(Stored data)

(** A record with a size out of bounds after [chunks]: the scan returns
    [ErrIndexSize] and the callback has seen [chunks] only. *)
Lemma Scan_rejects w i r h st chunks bad rest :
  fds w !! r = Some h -> h_closed h = false ->
  fail_seek (faults w) = None -> fail_read (faults w) = None ->
  disk w = concat chunks ++ bad ++ rest ->
  Forall (valid_chunk NeedleMaxSize) chunks ->
  length bad = indexSize ->
  Size (parse bad) < 1 \/ Size (parse bad) > NeedleMaxSize ->
  accepted fn st (map parse chunks) ->
  exists w',
    Scan NeedleMaxSize fn w i (Some r) st =
      (w', i, deliver fn st (map parse chunks), Some ErrIndexSize) /\
    scan_frame w w' /\
    In (LogParseSize (Size (parse bad))) (glog w') /\
    In (LogScanFailed ErrIndexSize) (glog w').
Proof.
  intros Hfd Hc Hfs Hfr Hdisk Hv Hlen Hbad Hacc. unfold Scan.
  destruct (Scan_start w r h Hfd Hc Hfs Hfr) as (w1 & -> & Hr & Hf1).
  assert (Hd1 : disk w1 = disk w) by apply Hf1.
  assert (Hn : (length chunks <= length (disk w1))%nat).
  { rewrite Hd1, Hdisk, length_app, (length_concat_chunks NeedleMaxSize) by done.
    unfold indexSize. cbn. lia. }
  replace (Datatypes.S (length (disk w1))) with
    (length chunks + Datatypes.S (length (disk w1) - length chunks))%nat by lia.
  rewrite Hdisk in Hr.
  destruct (Scan_loop_chunks NeedleMaxSize fn chunks
              (Datatypes.S (length (disk w1) - length chunks)) w1 _ st r (bad ++ rest)
              Hr Hv Hacc) as (w2 & b2 & -> & Hr2 & Hf2).
  destruct (Scan_loop_bad NeedleMaxSize fn (length (disk w1) - length chunks)
              w2 b2 (deliver fn st (map parse chunks)) r bad rest Hr2 Hlen Hbad)
    as (w3 & b3 & -> & Hf3).
  eexists. split; [reflexivity|]. split.
  { eapply scan_frame_trans; [exact Hf1|]. eapply scan_frame_trans; [exact Hf2|].
    eapply scan_frame_trans; [exact Hf3|].
    eapply scan_frame_trans; apply scan_frame_log. }
  cbn [glog log]. split.
  - apply in_or_app. left. apply in_or_app. right. by left.
  - apply in_or_app. right. by left.
Qed.
(** What a request does to the server. *)
Lemma receive_signal_run (payload : json) (sv : Server) :
  let reply := fst (receive payload sv) in
  let sv' := snd (receive payload sv) in
  match reply with
  | Error status kind =>
      active_positions sv' = active_positions sv
      /\ monitoring_active sv' = monitoring_active sv
      /\ (status = 400 -> orders sv' = orders sv)
      /\ (status = 400 \/ status = 500)
      /\ (orders sv' = orders sv
          \/ exists req sg,
               fst (validate payload tt) = Ok (inr sg)
               /\ orders sv' = orders sv ++ [req]
               /\ o_symbol req = s_symbol sg /\ o_is_buy req = s_is_buy sg
               /\ o_tif req = Ioc)
  | Success acc =>
      monitoring_active sv' = true
      /\ r_order_result acc = OrderDict (Some "ok"%string)
      /\ exists req sg,
           fst (validate payload tt) = Ok (inr sg)
           /\ orders sv' = orders sv ++ [req]
           /\ o_symbol req = s_symbol sg /\ o_is_buy req = s_is_buy sg
           /\ o_tif req = Ioc
           /\ (if feq (s_current_price sg) f0
               then fst (get_current_price ex (s_symbol sg)
                           {| _asset_specs := None; tick := S (calls sv);
                              sent := orders sv |}) = Ok (Some (r_entry_price acc))
                    /\ truthy (r_entry_price acc) = true
               else r_entry_price acc = s_current_price sg)
  end.
Proof.
  intros reply sv'. subst reply sv'.
  destruct (receive payload sv) as [reply sv'] eqn:Hr. cbn [fst snd].
  unfold receive_signal, handle_signal in Hr. unfold bind at 1, lift at 1 in Hr.
  destruct (fst (validate payload tt)) as [[[status kind]|sg]|e] eqn:Hv.
  - (* a validation reply *)
    cbn [ret] in Hr. inversion Hr; subst reply sv'.
    assert (Hs : status = 400).
    { unfold validate_signal in Hv.
      destruct (negb (json_truthy payload)); [inversion Hv; reflexivity|].
      destruct payload; try (inversion Hv; reflexivity).
      destruct (first_missing _); [inversion Hv; reflexivity|].
      unfold bind at 1 in Hv.
      match type of Hv with
      | context [try_except_parse ?b (fun e => ret (inl (400, (?k e)))) tt] =>
          pose proof (try_except_parse_cases b k) as Hb;
          destruct (try_except_parse b _ tt) as [[[r|basic]|e] u1] eqn:E1
      end; cbn [fst] in Hb, Hv; try discriminate.
      { destruct Hb as [Hb|[e ->]]; [|inversion Hv; reflexivity].
        unfold bind in Hb.
        destruct (extract_basic float_of_string (JObj fields) tt) as [[b|e] u];
          discriminate. }
      destruct basic as [[[[[msg sym] t1] t2] s] cp].
      unfold bind at 1 in Hv.
      match type of Hv with
      | context [try_except_parse ?b (fun e => ret (inl (400, (?k e)))) u1] =>
          destruct u1;
          pose proof (try_except_parse_cases b k) as Hb2;
          destruct (try_except_parse b _ tt) as [[[r|t]|e] u2] eqn:E2
      end; cbn [fst] in Hb2, Hv; try discriminate.
      { destruct Hb2 as [Hb2|[e ->]]; [|inversion Hv; reflexivity].
        unfold bind in Hb2.
        destruct (extract_max_exit_time fromisoformat (JObj fields) tt) as [[b|e] u3];
          discriminate. }
      destruct (String.eqb msg "buy" || String.eqb msg "sell")%bool;
        inversion Hv; reflexivity. }
    subst status. repeat split; auto.
  - (* a validated signal *)
    destruct (load_config environ) as [[]|e].
    2:{ cbn [ret] in Hr. inversion Hr; subst reply sv'. repeat split; auto. }
    unfold bind at 1 in Hr. unfold request_trader at 1 in Hr.
    destruct (execute_signal_run sg (new_trader (calls sv) (orders sv)))
      as (res & ts & Hx & Heff).
    rewrite Hx in Hr. cbn [sent new_trader] in Heff.
    destruct Heff as [[Hsent (status & kind & -> & Hst)]|(req & price & Hsent & Hsym & Hside & Htif & Hprice & Hres)].
    + (* answered before any order *)
      cbn [ret] in Hr. inversion Hr; subst reply sv'.
      cbn [active_positions monitoring_active orders].
      repeat split; auto.
    + destruct res as [[status kind]|pl].
      * subst status. cbn [ret] in Hr. inversion Hr; subst reply sv'.
        cbn [active_positions monitoring_active orders].
        repeat split; auto; [discriminate|].
        right. exists req, sg. auto.
      * destruct Hres as [Hok Hentry].
        unfold register, bind, request_trader, call, new_trader, lift,
          set_active_positions, ret, start_monitoring in Hr.
        cbn [fst snd active_positions monitoring_active orders calls tick sent] in Hr.
        destruct (py_int (time_time ex (tick ts))) as [seconds|e].
        -- cbn [fst snd active_positions monitoring_active orders] in Hr.
           destruct (monitoring_active sv) eqn:Hflag;
             inversion Hr; subst reply sv';
             cbn [active_positions monitoring_active orders r_order_result
                  r_entry_price];
             (split; [reflexivity|]); (split; [exact Hok|]);
             exists req, sg; rewrite Hentry; repeat split; auto.
        -- inversion Hr; subst reply sv'.
           cbn [active_positions monitoring_active orders].
           repeat split; auto; [discriminate|].
           right. exists req, sg. auto.
  - cbn [ret] in Hr. inversion Hr; subst reply sv'. repeat split; auto.
Qed.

The task: The output should be exactly the lines above from the line containing "cbn [glog log]. split." to the line containing "S (calls sv);", inclusive, with no other lines.

Response box:
  cbn [glog log]. split.
  - apply in_or_app. left. apply in_or_app. right. by left.
  - apply in_or_app. right. by left.
Qed.
(** What a request does to the server. *)
Lemma receive_signal_run (payload : json) (sv : Server) :
  let reply := fst (receive payload sv) in
  let sv' := snd (receive payload sv) in
  match reply with
  | Error status kind =>
      active_positions sv' = active_positions sv
      /\ monitoring_active sv' = monitoring_active sv
      /\ (status = 400 -> orders sv' = orders sv)
      /\ (status = 400 \/ status = 500)
      /\ (orders sv' = orders sv
          \/ exists req sg,
               fst (validate payload tt) = Ok (inr sg)
               /\ orders sv' = orders sv ++ [req]
               /\ o_symbol req = s_symbol sg /\ o_is_buy req = s_is_buy sg
               /\ o_tif req = Ioc)
  | Success acc =>
      monitoring_active sv' = true
      /\ r_order_result acc = OrderDict (Some "ok"%string)
      /\ exists req sg,
           fst (validate payload tt) = Ok (inr sg)
           /\ orders sv' = orders sv ++ [req]
           /\ o_symbol req = s_symbol sg /\ o_is_buy req = s_is_buy sg
           /\ o_tif req = Ioc
           /\ (if feq (s_current_price sg) f0
               then fst (get_current_price ex (s_symbol sg)
                           {| _asset_specs := None; tick := S (calls sv);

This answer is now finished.